The Spectator

Robert Conquest: ‘There is something particularly unpleasant about those who, living in a political democracy, comfortably condone terror elsewhere’

Robert Conquest, the historian of Soviet Russia who has died aged 98, was also The Spectator’s literary editor between 1962 and 1963. The following essay was published in the magazine on 4 May 1961, in response to a letter published in the Times about the Bay of Pigs Invasion. 

The round robin on behalf of some supposedly Leftist cause is a well-established little nuisance which we should all have got used to by this time. The letter sent by Mr. Kenneth Tynan and others to the Times on Cuba has, I find, been felt as more than customarily irritating by a number of writers and others to whom I have spoken about it – all of them people thoroughly devoted to social and racial equality, internal and international, none of them Fascists, parachutists, or employees of American, Spanish or Portuguese secret agencies – in fact, not even Conservatives. So, as a special exception, in spite of the arguments against paying any attention to such stuff, I feel impelled, just, to give some expression to a distaste which is not only my own.

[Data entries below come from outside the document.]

(* ===== verification/FdTable.v ===== *)
(** Host file descriptors ([src/internal/kernel/fdtable.go]): the interface
    every kind of file implements, open file descriptions shared by [dup] and
    [spawn] with their reference counts, a process's descriptor table, and the
    loop that makes a non-blocking operation block. *)
From S2P Require Import Prelude Abi Notify Signals Sema.

(** The interface [file].  [F] is a file, [W] the state of all the files and
    [Ch] a channel; [file_changed] is [None] when readiness never changes. *)
Class FileOps (F W Ch : Type) := {
  file_read : F → Z → W → (bytes * Z) * W;
  file_write : F → bytes → W → (Z * Z) * W;
  file_poll : F → W → Z;
  file_changed : F → W → option Ch * W;
  file_release : F → W → W;
}.

Record openFile (F : Type) := OpenFile { of_f : F; of_flags : Z; of_refs : Z }.
Arguments OpenFile {F}. Arguments of_f {F}. Arguments of_flags {F}. Arguments of_refs {F}.
#[export] Instance eta_openFile F : Eta (openFile F) := λ r,
  {| of_f := of_f r; of_flags := of_flags r; of_refs := of_refs r |}.

(** The open file descriptions by address, and the files they refer to. *)
Record ofiles (F W : Type) := OFiles {
  o_heap : gmap nat (openFile F); o_next : nat; o_files : W }.
Arguments OFiles {F W}. Arguments o_heap {F W}. Arguments o_next {F W}. Arguments o_files {F W}.
#[export] Instance eta_ofiles F W : Eta (ofiles F W) := λ r,
  {| o_heap := o_heap r; o_next := o_next r; o_files := o_files r |}.
(* ===== verification/Pids.v ===== *)
(** Process ids ([src/internal/kernel/kernel.go], section "Pids"): the
    allocator shared by all kernels of a Go process, and [killForeign], which
    answers for pids this kernel does not own.  [os.Getpid] and
    [syscall.Kill] belong to the host: [getpid] and [syscall_Kill] are
    parameters. *)
From S2P Require Import Prelude Abi.

Definition pidBits : Z := 11.
Definition pidsPerHost : Z := Z.shiftl 1 pidBits.
Definition hostPidRange : Z := Z.shiftl 1 20.

(** The variable [pids]; [p_owners] is [None] while the map is nil.  Kernels
    are known by a number. *)
Record pidtab := PidTab { p_next : Z; p_owners : option (gmap Z nat) }.
#[export] Instance eta_pidtab : Eta pidtab := λ r,
  {| p_next := p_next r; p_owners := p_owners r |}.

Definition pids_zero : pidtab := PidTab 0 None.

Definition owners (t : pidtab) : gmap Z nat := default ∅ (p_owners t).

Definition pidBase (getpid : Z) : Z := i32 (Z.shiftl (i32 (Z.rem getpid hostPidRange)) pidBits).

Definition hostPidOf (pid : Z) : Z := Z.shiftr pid pidBits.

(** The loop of [allocPid]: at most [n] more candidates. *)
Fixpoint allocPid_loop (n : nat) (base : Z) (k : nat) (t : pidtab) : Z * pidtab :=
  match n with
  | O => (0, t)
  | S n =>
      let c := p_next t in
      let t := t <| p_next := Z.rem (p_next t) (pidsPerHost - 1) + 1 |> in
      match owners t !! i32 (base + c) with
      | None => (i32 (base + c), t <| p_owners := Some (<[i32 (base + c) := k]> (owners t)) |>)
      | Some _ => allocPid_loop n base k t
      end
  end.

Definition allocPid (getpid : Z) (k : nat) (t : pidtab) : Z * pidtab :=
  let t := match p_owners t with None => PidTab 1 (Some ∅) | Some _ => t end in
  allocPid_loop (Z.to_nat pidsPerHost) (pidBase getpid) k t.

(** [delete] on a nil map does nothing. *)
Definition releasePid (pid : Z) (t : pidtab) : pidtab := t <| p_owners ::= fmap (delete pid) |>.

Definition pidOwner (pid : Z) (t : pidtab) : option nat := owners t !! pid.

(** [syscall_Kill pid 0] is the error, 0 for none. *)
Definition killForeign (getpid : Z) (syscall_Kill : Z → Z → Z) (host_EPERM : Z) (pid sig : Z) (t : pidtab) : Z :=
  if pid <=? 0 then - ESRCH
  else
    let owner := hostPidOf pid in
    let found :=
      if owner =? hostPidOf (pidBase getpid) then
        match pidOwner pid t with None => false | Some _ => true end
      else if owner =? 0 then false
      else
        let err := syscall_Kill owner 0 in
        negb (negb (err =? 0) && negb (err =? host_EPERM)) in
    if negb found then - ESRCH
    else if negb (sig =? 0) then - EPERM
    else 0.

(** * Lemmas *)

Lemma pidsPerHost_eq : pidsPerHost = 2048.
Proof. done. Qed.

(** The candidates are visited cyclically: the one after [i] is [pid_after i]. *)
Definition pid_after (c : Z) : Z := Z.rem c (pidsPerHost - 1) + 1.
Definition in_range (c : Z) : Prop := 1 ≤ c < pidsPerHost.

Lemma pid_after_range c : in_range c → in_range (pid_after c).
Proof.
  unfold pid_after, in_range. rewrite !pidsPerHost_eq. change (2048 - 1) with 2047. intros Hc.
  rewrite Z.rem_mod_nonneg by lia. pose proof (Z.mod_pos_bound c 2047 eq_refl). lia.
Qed.

(** The [i]-th candidate from [c]. *)
Definition candidate (c : Z) (i : Z) : Z := (c - 1 + i) mod (pidsPerHost - 1) + 1.

Lemma candidate_0 c : in_range c → candidate c 0 = c.
Proof.
  unfold candidate, in_range. rewrite !pidsPerHost_eq. change (2048 - 1) with 2047.
  intros. rewrite Z.mod_small; lia.
Qed.

Lemma candidate_after c i : in_range c → candidate (pid_after c) i = candidate c (i + 1).
Proof.
  unfold candidate, pid_after, in_range. rewrite !pidsPerHost_eq. change (2048 - 1) with 2047. intros.
  rewrite Z.rem_mod_nonneg by lia.
  replace (c mod 2047 + 1 - 1 + i) with (c mod 2047 + i) by lia.
  rewrite Zplus_mod_idemp_l. do 2 f_equal. lia.
Qed.

(** Every candidate comes up within one round. *)
Lemma candidate_onto c d : in_range c → in_range d →
  ∃ i, 0 ≤ i < pidsPerHost ∧ candidate c i = d.
Proof.
  unfold candidate, in_range. rewrite !pidsPerHost_eq. change (2048 - 1) with 2047. intros Hc Hd.
  exists ((d - c) mod 2047). pose proof (Z.mod_pos_bound (d - c) 2047 eq_refl). split; [lia|].
  rewrite Zplus_mod_idemp_r. replace (c - 1 + (d - c)) with (d - 1) by lia.
  rewrite Z.mod_small; lia.
Qed.

Lemma pidBase_spec getpid : 0 ≤ getpid →
  pidBase getpid = (getpid mod hostPidRange) * pidsPerHost ∧
  0 ≤ pidBase getpid ≤ 2 ^ 31 - pidsPerHost.
Proof.
  intros Hg. rewrite pidsPerHost_eq. unfold pidBase. change hostPidRange with 1048576.
  change pidBits with 11.
  rewrite Z.rem_mod_nonneg by lia. pose proof (Z.mod_pos_bound getpid 1048576 eq_refl).
  rewrite (wrapS_small 32 (getpid mod 1048576)) by lia.
  rewrite Z.shiftl_mul_pow2 by lia. rewrite wrapS_small by lia. lia.
Qed.

Lemma pid_fits getpid c : 0 ≤ getpid → in_range c →
  i32 (pidBase getpid + c) = pidBase getpid + c.
Proof.
  intros Hg Hc. destruct (pidBase_spec getpid Hg) as [_ Hb]. unfold in_range in *.
  assert (pidsPerHost = 2048) by done. apply wrapS_small; lia.
Qed.

Lemma allocPid_loop_spec n getpid k t pid t' :
  0 ≤ getpid → in_range (p_next t) →
  allocPid_loop n (pidBase getpid) k t = (pid, t') →
  in_range (p_next t') ∧
  ((∃ i, 0 ≤ i < Z.of_nat n ∧ pid = pidBase getpid + candidate (p_next t) i ∧
     owners t !! pid = None ∧ p_owners t' = Some (<[pid := k]> (owners t))) ∨
   (pid = 0 ∧ p_owners t' = p_owners t ∧
    ∀ i, 0 ≤ i < Z.of_nat n → is_Some (owners t !! (pidBase getpid + candidate (p_next t) i)))).
Proof.
  intros Hg. revert t. induction n as [|n IH]; intros t Hc; simpl.
  - intros [= <- <-]. split; [done|]. right. split_and!; [done|done|lia].
  - rewrite (pid_fits _ _ Hg Hc). unfold owners at 1. simpl.
    change (default ∅ (p_owners t)) with (owners t). fold (pid_after (p_next t)).
    destruct (owners t !! (pidBase getpid + p_next t)) as [k'|] eqn:Ho.
    + intros [Hr Hcase]%IH; [|by apply pid_after_range]. split; [done|]. simpl in *.
      destruct Hcase as [(i & Hi & -> & Hfree & Ht)|(-> & Ht & Hall)].
      * left. exists (i + 1). rewrite candidate_after in * by done. split_and!; done || lia.
      * right. split_and!; [done|done|]. intros i Hi.
        destruct (decide (i = 0)) as [->|]; [rewrite candidate_0 by done; by eexists|].
        replace i with (i - 1 + 1) by lia. rewrite <- candidate_after by done. apply Hall. lia.
    + intros [= <- <-]. simpl. split; [by apply pid_after_range|]. left. exists 0.
      rewrite candidate_0 by done. split_and!; done || lia.
Qed.

(** The allocator is untouched, or its next candidate is in range. *)
Definition pids_ok (t : pidtab) : Prop := p_owners t = None ∨ in_range (p_next t).

Lemma allocPid_spec getpid k t pid t' :
  0 ≤ getpid → pids_ok t → allocPid getpid k t = (pid, t') →
  pids_ok t' ∧
  ((∃ c, in_range c ∧ pid = pidBase getpid + c ∧ owners t !! pid = None ∧
     owners t' = <[pid := k]> (owners t)) ∨
   (pid = 0 ∧ owners t' = owners t ∧
    ∀ c, in_range c → is_Some (owners t !! (pidBase getpid + c)))).
Proof.
  intros Hg Hok. unfold allocPid.
  set (t1 := match p_owners t with None => _ | Some _ => _ end).
  assert (in_range (p_next t1) ∧ owners t1 = owners t) as [Hr Ho].
  { subst t1. unfold owners, pids_ok in *. destruct (p_owners t) eqn:E; simpl; rewrite ?E.
    - split; [|done]. by destruct Hok.
    - by split; [vm_compute|]. }
  intros [Hr' Hcase]%allocPid_loop_spec; [|done..]. split; [by right|].
  rewrite Ho in *. destruct Hcase as [(i & Hi & -> & Hfree & Ht)|(-> & Ht & Hall)].
  - left. exists (candidate (p_next t1) i). split_and!; [|done|done|].
    + unfold candidate, in_range. rewrite !pidsPerHost_eq. change (2048 - 1) with 2047.
      pose proof (Z.mod_pos_bound (p_next t1 - 1 + i) 2047 eq_refl). lia.
    + unfold owners at 1. by rewrite Ht.
  - right. split_and!; [done|unfold owners at 1; rewrite Ht; done|].
    intros c Hc. destruct (candidate_onto (p_next t1) c Hr Hc) as (i & Hi & <-).
    apply Hall. assert (pidsPerHost = 2048) by done. lia.
Qed.

Lemma owners_release pid t : owners (releasePid pid t) = delete pid (owners t).
Proof.
  unfold owners, releasePid. simpl. destruct (p_owners t); simpl; [done|]. by rewrite delete_empty.
Qed.

Lemma releasePid_ok pid t : pids_ok t → pids_ok (releasePid pid t).
Proof. intros [H|H]; [left|right; done]. simpl. by rewrite H. Qed.

Lemma hostPidOf_pid getpid c : 0 ≤ getpid → in_range c →
  hostPidOf (pidBase getpid + c) = getpid mod hostPidRange.
Proof.
  intros Hg Hc. destruct (pidBase_spec getpid Hg) as [-> _]. unfold in_range in Hc.
  unfold hostPidOf. rewrite Z.shiftr_div_pow2 by done. change (2 ^ pidBits) with pidsPerHost.
  rewrite Z.div_add_l by done. rewrite Z.div_small; lia.
Qed.

(** * Properties *)

(** Pids are unique and recognisable: a new pid is positive, fits an int32,
    was owned by no kernel of this Go process, and names this host process;
    only its own entry changes.  Allocation fails exactly when all 2047 pids
    are in use. *)
Theorem allocPid_fresh getpid k t pid t' :
  0 ≤ getpid → pids_ok t → allocPid getpid k t = (pid, t') →
  pids_ok t' ∧
  (pid ≠ 0 → 0 < pid < 2 ^ 31 ∧ hostPidOf pid = getpid mod hostPidRange ∧
     pidOwner pid t = None ∧ pidOwner pid t' = Some k ∧
     ∀ q, q ≠ pid → pidOwner q t' = pidOwner q t) ∧
  (pid = 0 ↔ ∀ c, 1 ≤ c < pidsPerHost → pidOwner (pidBase getpid + c) t ≠ None).
Proof.
  intros Hg Hok Ha. destruct (allocPid_spec _ _ _ _ _ Hg Hok Ha) as [Hok' Hcase].
  destruct (pidBase_spec getpid Hg) as [_ Hb]. unfold pidOwner. split; [done|].
  destruct Hcase as [(c & Hc & -> & Hfree & ->)|(-> & Ho & Hall)].
  - pose proof (hostPidOf_pid getpid c Hg Hc). unfold in_range in Hc. split.
    + intros _. split_and!; [lia|lia|done|done|apply lookup_insert_eq|].
      intros q Hq. by apply lookup_insert_ne.
    + split; [lia|]. intros Hall. by destruct (Hall c Hc).
  - split; [done|]. split; [|done]. intros _ c Hc. apply not_eq_None_Some, Hall. done.
Qed.

Lemma allocPid_fresh_witness :
  let '(pid, t') := allocPid 1234567 3 (PidTab 2047 (Some {[385875967 := 9%nat]})) in
  pid = pidBase 1234567 + 1 ∨ 0 < pid.
Proof.
  destruct (allocPid 1234567 3 (PidTab 2047 (Some {[385875967 := 9%nat]}))) as [pid t'] eqn:E.
  right. apply (allocPid_fresh 1234567 3 (PidTab 2047 (Some {[385875967 := 9%nat]})) pid t');
    [lia|right; by vm_compute|exact E|].
  intros ->. by vm_compute in E.
Defined.

(** [kill(pid, 0)] on a pid of another kernel in this Go process tells exactly
    whether that process still exists: 0 while some kernel owns the pid, ESRCH
    once it is released; it never signals it (EPERM), whatever the host says. *)
Theorem killForeign_exact getpid kill eperm c sig t :
  0 ≤ getpid → in_range c →
  let pid := pidBase getpid + c in
  killForeign getpid kill eperm pid sig t =
    match pidOwner pid t with
    | None => - ESRCH
    | Some _ => if sig =? 0 then 0 else - EPERM
    end.
Proof.
  intros Hg Hc pid. destruct (pidBase_spec getpid Hg) as [Hbase Hb].
  unfold killForeign. assert (0 < pid) as Hpos by (unfold pid, in_range in *; lia).
  destruct (Z.leb_spec pid 0); [lia|].
  assert (hostPidOf pid = hostPidOf (pidBase getpid)) as ->.
  { unfold pid. rewrite hostPidOf_pid by done. rewrite Hbase. unfold hostPidOf.
    rewrite Z.shiftr_div_pow2 by done. change (2 ^ pidBits) with pidsPerHost. by rewrite Z.div_mul. }
  rewrite Z.eqb_refl. destruct (pidOwner pid t); [|done]. simpl. by destruct (sig =? 0).
Qed.

Lemma killForeign_exact_witness :
  killForeign 42 (λ _ _, 3) 1 (pidBase 42 + 5) 0 (PidTab 6 (Some {[pidBase 42 + 5 := 0%nat]})) = 0 ∧
  in_range 5.
Proof.
  split; [|by vm_compute].
  exact (killForeign_exact 42 (λ _ _, 3) 1 5 0 (PidTab 6 (Some {[pidBase 42 + 5 := 0%nat]}))
    ltac:(lia) ltac:(by vm_compute)).
Defined.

Most of the signatories seem to be critics or dramatists. It is difficult to think of any reason (or rather any reputable reason) why they should feel their names particularly impressive appended to a letter on a political issue about which, one might have thought, they were not outstandingly well-qualified to speak. As a cross-section of British opinion, even British intellectual opinion, they do not make a very impressive showing. But it is just possible that Americans might think such letters showed an important amount of anti- American feeling here. They are also capable of misleading, at least to some extent, Soviet estimates of British morale—just as the pacifist or pro-Fascist sentiments of a vocal minority in the Thirties contributed to unreal ideas about us on the part of Hitler.